**Problem to solve**. Write out, please, the lines from the beginning of the material to the line with "split; [reflexivity|]. split;", including both ends and nothing else.
***** Extracted information *****
(** C7. When the bot id does not resolve to a stored bot, [create_task]
    fails with status 404, detail ["Bot not found"], and the store is the
    one it was given: no task is written. *)
Theorem create_task_bot_not_found (new_id : ObjectId) (p : CreateTask) (db : Store) :
  (∀ b, ¬ resolves_bot db (ct_bot_id p) b) →
  create_task new_id p db = (HTTPException 404 "Bot not found", db).
Proof.
  intros H. apply create_task_no_bot.
  destruct (ObjectId_is_valid (ct_bot_id p)) eqn:Hv; [right | by left].
  destruct (db_bot db !! ObjectId_of (ct_bot_id p)) as [b|] eqn:Hb; [|reflexivity].
  destruct (H b). by split.
Qed.

Lemma create_task_bot_not_found_witness :
  create_task (ObjectId_of task1_id)
    {| ct_user_id := "u1"; ct_bot_id := task1_id; ct_prompt := "kettle" |} store1
  = (HTTPException 404 "Bot not found", store1).
Proof.
  apply (create_task_bot_not_found (ObjectId_of task1_id)
           {| ct_user_id := "u1"; ct_bot_id := task1_id; ct_prompt := "kettle" |} store1).
  intros b [_ H]. vm_compute in H. discriminate H.
Defined.

(** C9, counterexample.  A bot id that is not in ObjectId format makes
    [create_task] answer 404 ["Bot not found"], not 400. *)
Lemma create_task_malformed_bot_id_404 :
  ObjectId_is_valid "b1" = false
  ∧ create_task (ObjectId_of task1_id)
      {| ct_user_id := "u1"; ct_bot_id := "b1"; ct_prompt := "kettle" |} store1
    = (HTTPException 404 "Bot not found", store1)
  ∧ ∀ detail,
      fst (create_task (ObjectId_of task1_id)
             {| ct_user_id := "u1"; ct_bot_id := "b1"; ct_prompt := "kettle" |} store1)
      ≠ HTTPException 400 detail.
Proof.
  split; [reflexivity|]. split; [reflexivity|]. intros detail. vm_compute. discriminate.
Qed.

(** C9, amended.  A malformed id is rejected before any lookup, with the
    store unchanged: [approve_selection] answers 400 ["Invalid task id"]
    to a malformed task id, while [create_task] answers 404
    ["Bot not found"] to a malformed bot id. *)
Theorem malformed_id_rejected
    (new_id : ObjectId) (p : CreateTask) (a : ApproveSelection) (db : Store) :
  (ObjectId_is_valid (task_id a) = false →
     approve_selection a db = (HTTPException 400 "Invalid task id", db))
  ∧ (ObjectId_is_valid (ct_bot_id p) = false →
     create_task new_id p db = (HTTPException 404 "Bot not found", db)).
Proof.
  split; intros H.
  - unfold approve_selection. by rewrite H.
  - apply create_task_no_bot. by left.
Qed.

Lemma malformed_id_rejected_witness :
  approve_selection {| task_id := "nonexistent-id"; index := 0 |} store2
    = (HTTPException 400 "Invalid task id", store2)
  ∧ create_task (ObjectId_of task1_id)
      {| ct_user_id := "u1"; ct_bot_id := "b1"; ct_prompt := "kettle" |} store2
    = (HTTPException 404 "Bot not found", store2).
Proof.
  destruct (malformed_id_rejected (ObjectId_of task1_id)
              {| ct_user_id := "u1"; ct_bot_id := "b1"; ct_prompt := "kettle" |}
              {| task_id := "nonexistent-id"; index := 0 |} store2) as [Ha Hc].
  split; [apply Ha | apply Hc]; reflexivity.
Defined.

(** * Further properties of the handlers *)

(** ** Candidate generation: shape of the result list *)

Section Items.

Variables (q r : string).

Lemma str_of_nat_inj : Inj (=) (=) Py.str_of_nat.
Proof.
  intros a b H. unfold Py.str_of_nat in H.
  apply Unsigned.to_uint_inj.
  apply (f_equal NilEmpty.uint_of_string) in H.
  rewrite !NilEmpty.usu in H. congruence.
Qed.

Lemma item_url_inj i j : c_url (make_item q r i) = c_url (make_item q r j) → i = j.
Proof.
  cbn [c_url make_item]. intros H.
  do 3 apply String.app_inj in H.
  apply str_of_nat_inj in H. lia.
Qed.

Lemma item_title_inj i j : c_title (make_item q r i) = c_title (make_item q r j) → i = j.
Proof.
  cbn [c_title make_item]. intros H.
  do 2 apply String.app_inj in H.
  apply str_of_nat_inj in H. lia.
Qed.

Lemma items_NoDup_by {B} (f : Candidate → B) (ix : list nat) :
  (∀ i j, f (make_item q r i) = f (make_item q r j) → i = j) →
  NoDup ix → NoDup (map f (map (make_item q r) ix)).
Proof.
  intros Hinj Hnd. rewrite map_map.
  induction Hnd as [|i ix Hi Hnd IH]; [constructor|].
  cbn [map]. constructor; [|exact IH].
  intros Hin. apply list_elem_of_In, in_map_iff in Hin.
  destruct Hin as (j & Hj & Hjin). apply Hinj in Hj. subst j.
  apply Hi. by apply list_elem_of_In.
Qed.

Lemma items_prefix (a b : nat) :
  (a ≤ b)%nat →
  map (make_item q r) (seq 0 a) `prefix_of` map (make_item q r) (seq 0 b).
Proof.
  intros Hab. replace b with (a + (b - a))%nat by lia.
  rewrite seq_app, map_app. by apply prefix_app_r.
Qed.

Lemma items_prices_increasing (a n : nat) :
  increasing (map c_price (map (make_item q r) (seq a n))).
Proof.
  revert a. induction n as [|n IH]; intros a; [exact I|].
  specialize (IH (S a)). destruct n as [|n]; [exact I|].
  cbn [seq map] in *. split; [cbn; lia | exact IH].
Qed.

Lemma items_ratings_decreasing (a n : nat) :
  decreasing (map c_rating (map (make_item q r) (seq a n))).
Proof.
  revert a. induction n as [|n IH]; intros a; [exact I|].
  specialize (IH (S a)). destruct n as [|n]; [exact I|].
  cbn [seq map] in *. split; [cbn; lia | exact IH].
Qed.

Lemma items_bounds (n : nat) :
  (n ≤ 8)%nat →
  Forall (λ c, 1999 ≤ c_price c ≤ 5674 ∧ 350 ≤ c_rating c ≤ 420)
         (map (make_item q r) (seq 0 n)).
Proof.
  intros Hn. apply Forall_forall. intros c Hc.
  apply list_elem_of_In, in_map_iff in Hc. destruct Hc as (i & <- & Hi).
  apply in_seq in Hi. cbn [c_price c_rating make_item]. lia.
Qed.

End Items.

(** The result list of a successful search, in closed form. *)
Lemma search_ok_inv (p : SearchQuery) (found : SearchResponse) :
  search_products p = Ok found →
  normalized (retailer p) ∈ SUPPORTED_RETAILERS
  ∧ results found
    = map (make_item (query p) (normalized (retailer p)))
          (seq 0 (Z.to_nat (Z.min (limit p) 8))).
Proof.
  unfold search_products. fold (normalized (retailer p)).
  case_bool_decide as Hr; [discriminate|].
  intros [= <-]. split; [|reflexivity].
  destruct (decide (normalized (retailer p) ∈ SUPPORTED_RETAILERS)); tauto.
Qed.

(** X1. Raising the limit only appends candidates: for limits
    [l1 <= l2] the result for [l1] is a prefix of the result for [l2],
    whatever the query and (accepted) retailer. *)
Theorem search_limit_prefix (q : string) (ro : option string) (l1 l2 : Z) :
  l1 ≤ l2 →
  normalized ro ∈ SUPPORTED_RETAILERS →
  ∃ a b,
    search_products {| query := q; retailer := ro; limit := l1 |} = Ok {| results := a |}
    ∧ search_products {| query := q; retailer := ro; limit := l2 |} = Ok {| results := b |}
    ∧ a `prefix_of` b.
Proof.
  intros Hl Hr. eexists. eexists.
  split; [by apply search_supported|]. split; [by apply search_supported|].
  apply items_prefix. lia.
Qed.

Lemma search_limit_prefix_witness :
  ∃ a b,
    search_products {| query := "pen"; retailer := None; limit := 2 |} = Ok {| results := a |}
    ∧ search_products {| query := "pen"; retailer := None; limit := 6 |} = Ok {| results := b |}
    ∧ a `prefix_of` b.
Proof.
  apply (search_limit_prefix "pen" None 2 6).
  - lia.
  - apply (bool_decide_unpack _). vm_compute. exact I.
Defined.

(** X2. Within one successful search no two candidates share a url, and
    no two share a title: a candidate is identified by either. *)
Theorem search_urls_distinct (p : SearchQuery) (found : SearchResponse) :
  search_products p = Ok found →
  NoDup (map c_url (results found)) ∧ NoDup (map c_title (results found)).
Proof.
  intros H. apply search_ok_inv in H as [_ ->].
  split; apply items_NoDup_by;
    first [apply item_url_inj | apply item_title_inj | apply NoDup_seq].
Qed.

Lemma search_urls_distinct_witness :
  let found := {| results := map (make_item "pen" "target") (seq 0 8) |} in
  NoDup (map c_url (results found)) ∧ NoDup (map c_title (results found)).
Proof.
  apply (search_urls_distinct {| query := "pen"; retailer := Some "Target"; limit := 20 |}).
  vm_compute. reflexivity.
Defined.

(** X3. In every successful search prices lie between 19.99 and 56.74
    and ratings between 3.50 and 4.20 (so ratings are within [0, 5] and
    prices are positive); along the list prices strictly increase and
    ratings strictly decrease. *)
Theorem search_prices_and_ratings (p : SearchQuery) (found : SearchResponse) :
  search_products p = Ok found →
  Forall (λ c, 1999 ≤ c_price c ≤ 5674 ∧ 350 ≤ c_rating c ≤ 420) (results found)
  ∧ increasing (map c_price (results found))
  ∧ decreasing (map c_rating (results found)).
Proof.
  intros H. apply search_ok_inv in H as [_ ->].
  split; [apply items_bounds; lia|].
  split; [apply items_prices_increasing | apply items_ratings_decreasing].
Qed.

Lemma search_prices_and_ratings_witness :
  let found := {| results := map (make_item "pen" "shopify") (seq 0 3) |} in
  Forall (λ c, 1999 ≤ c_price c ≤ 5674 ∧ 350 ≤ c_rating c ≤ 420) (results found)
  ∧ increasing (map c_price (results found))
  ∧ decreasing (map c_rating (results found)).
Proof.
  apply (search_prices_and_ratings {| query := "pen"; retailer := Some "shopify"; limit := 3 |}).
  vm_compute. reflexivity.
Defined.

(** ** Approval: every outcome *)

Lemma set_selection_twice c c' t :
  set_selection c' (set_selection c t) = set_selection c' t.
Proof. reflexivity. Qed.

Lemma approved_twice db tid t1 t2 :
  approved (approved db tid t1) tid t2 = approved db tid t2.
Proof. unfold approved. cbn [db_bot db_task]. by rewrite insert_insert_eq. Qed.

(** The four ways [approve_selection] can end. *)
Lemma approve_cases (a : ApproveSelection) (db : Store) :
  approve_selection a db = (HTTPException 400 "Invalid task id", db)
  ∨ approve_selection a db = (HTTPException 404 "Task not found", db)
  ∨ approve_selection a db = (HTTPException 400 "Invalid candidate index", db)
  ∨ ∃ t c,
      persisted db (task_id a) t
      ∧ candidates t !! Z.to_nat (index a) = Some c
      ∧ approve_selection a db
        = (Ok (Some {| id := oid_str (ObjectId_of (task_id a));
                       fields := set_selection c t |}),
           approved db (task_id a) (set_selection c t)).
Proof.
  destruct a as [tid i]. cbn [task_id index].
  destruct (ObjectId_is_valid tid) eqn:Hv.
  2:{ left. unfold approve_selection. cbn [task_id]. by rewrite Hv. }
  destruct (db_task db !! ObjectId_of tid) as [t|] eqn:Ht.
  2:{ right; left. unfold approve_selection, find_one. cbn [task_id].
      by rewrite Hv, Ht. }
  assert (Hp : persisted db tid t) by done.
  destruct (decide (0 ≤ i < Z.of_nat (length (candidates t)))) as [Hi|Hi].
  - right; right; right.
    destruct (valid_index_lookup t i Hi) as [c Hc].
    exists t, c. split; [done|]. split; [done|]. by apply approve_in_range.
  - right; right; left. apply (approve_out_of_range db tid t Hp). lia.
Qed.
(** * Farm Geotag: the plant record synchronizer

    A shallow embedding of the client-side data layer of the Farm Geotag
    application and the properties its specification states about it.

    Embedded source files:
    - [src/utils/storage.js]          (module [Storage])
    - [src/services/api.js]           (module [Api])
    - [src/redux/slices/plantsSlice.js] (module [PlantsSlice])
    - the callers in [App.jsx], [PlantCard.jsx], [FarmMap.jsx] and
      [ImageUpload.jsx]               (module [Components])

    JavaScript runs these functions on one thread against mutable module
    state ([cache]), the Redux store, [localStorage], the console and the
    network.  The embedding threads one [World] through a state monad whose
    computations either complete normally or throw, so that every
    [try]/[catch] of the source is a [try_catch] here.

    An [async] function is run from its call to its completion, and what it
    awaits from the environment (the settled request, the time this took) is
    an argument of the embedded function.  Other handlers running while a
    request is in flight are not part of the embedding.

    Data is typed as the data model of the application has it: a plant is a
    record whose properties may be undefined, a timestamp is an integer
    number of milliseconds, a coordinate is a binary64 number.  Only the
    result of [JSON.parse] is an untyped JSON value. *)

From Stdlib Require Import String Ascii ZArith List Bool Lia Floats.
From stdpp Require Import gmap strings pretty.
Import ListNotations.

Local Open Scope string_scope.

(* ===================================================================== *)
(** ** JavaScript values, truthiness and errors *)
(* ===================================================================== *)

Module Js.

#[local] Set Warnings "-register-all".

(** What [JSON.parse] can return. *)
Inductive JsValue : Type :=
| JNull
| JBool (b : bool)
| JNum (x : float)
| JStr (s : string)
| JArr (items : list JsValue)
| JObj (fields : list (string * JsValue)).

Definition is_array (v : JsValue) : bool :=
  match v with JArr _ => true | _ => false end.

(** [!!s] for a string: only the empty string is falsy. *)
Definition truthy_string (s : string) : bool := negb (String.eqb s "").

(** [!!x] for a number (binary64): [+0], [-0] and [NaN] are falsy. *)
Definition truthy_number (x : float) : bool :=
  negb (PrimFloat.is_zero x || PrimFloat.is_nan x).

(** [!!t] for an integer-valued number such as [Date.now()]. *)
Definition truthy_int (t : Z) : bool := negb (Z.eqb t 0).

(** A property that may be [undefined] (or [null]) is an [option];
    [undefined] and [null] are falsy. *)
Definition truthy_opt {A : Type} (truthy : A -> bool) (o : option A) : bool :=
  match o with
  | Some a => truthy a
  | None => false
  end.

(** [a || b] *)
Definition or_else {A : Type} (truthy : A -> bool) (a b : option A) : option A :=
  if truthy_opt truthy a then a else b.

(** [a || d] where [d] is a literal of the same type. *)
Definition or_default {A : Type} (truthy : A -> bool) (a : option A) (d : A) : A :=
  match a with
  | Some x => if truthy x then x else d
  | None => d
  end.

(** Template-literal interpolation of a possibly undefined string. *)
Definition to_string (o : option string) : string :=
  match o with
  | Some s => s
  | None => "undefined"
  end.

(** [a !== b] on string-or-undefined values. *)
Definition strict_neq (a b : option string) : bool :=
  match a, b with
  | Some x, Some y => negb (String.eqb x y)
  | None, None => false
  | _, _ => true
  end.

(** The part of a thrown value the [catch] blocks of the source look at:
    [error.response] (set by axios when the server answered with a
    non-2xx status), [error.request] (set by axios when the request was
    sent) and [error.message].  The body of an error response may be
    [null], and a thrown value that is not an [Error] (the event
    [compressImage] rejects with) has no [message]. *)
Record ResponseData : Type := {
  data_message : option string  (* error.response.data.message *)
}.

Record ErrorResponse : Type := {
  status : Z;
  data : option ResponseData    (* error.response.data, [None] for null *)
}.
*****
**Answer to this task**.
(** C7. When the bot id does not resolve to a stored bot, [create_task]
    fails with status 404, detail ["Bot not found"], and the store is the
    one it was given: no task is written. *)
Theorem create_task_bot_not_found (new_id : ObjectId) (p : CreateTask) (db : Store) :
  (∀ b, ¬ resolves_bot db (ct_bot_id p) b) →
  create_task new_id p db = (HTTPException 404 "Bot not found", db).
Proof.
  intros H. apply create_task_no_bot.
  destruct (ObjectId_is_valid (ct_bot_id p)) eqn:Hv; [right | by left].
  destruct (db_bot db !! ObjectId_of (ct_bot_id p)) as [b|] eqn:Hb; [|reflexivity].
  destruct (H b). by split.
Qed.

Lemma create_task_bot_not_found_witness :
  create_task (ObjectId_of task1_id)
    {| ct_user_id := "u1"; ct_bot_id := task1_id; ct_prompt := "kettle" |} store1
  = (HTTPException 404 "Bot not found", store1).
Proof.
  apply (create_task_bot_not_found (ObjectId_of task1_id)
           {| ct_user_id := "u1"; ct_bot_id := task1_id; ct_prompt := "kettle" |} store1).
  intros b [_ H]. vm_compute in H. discriminate H.
Defined.

(** C9, counterexample.  A bot id that is not in ObjectId format makes
    [create_task] answer 404 ["Bot not found"], not 400. *)
Lemma create_task_malformed_bot_id_404 :
  ObjectId_is_valid "b1" = false
  ∧ create_task (ObjectId_of task1_id)
      {| ct_user_id := "u1"; ct_bot_id := "b1"; ct_prompt := "kettle" |} store1
    = (HTTPException 404 "Bot not found", store1)
  ∧ ∀ detail,
      fst (create_task (ObjectId_of task1_id)
             {| ct_user_id := "u1"; ct_bot_id := "b1"; ct_prompt := "kettle" |} store1)
      ≠ HTTPException 400 detail.
Proof.
  split; [reflexivity|]. split; [reflexivity|]. intros detail. vm_compute. discriminate.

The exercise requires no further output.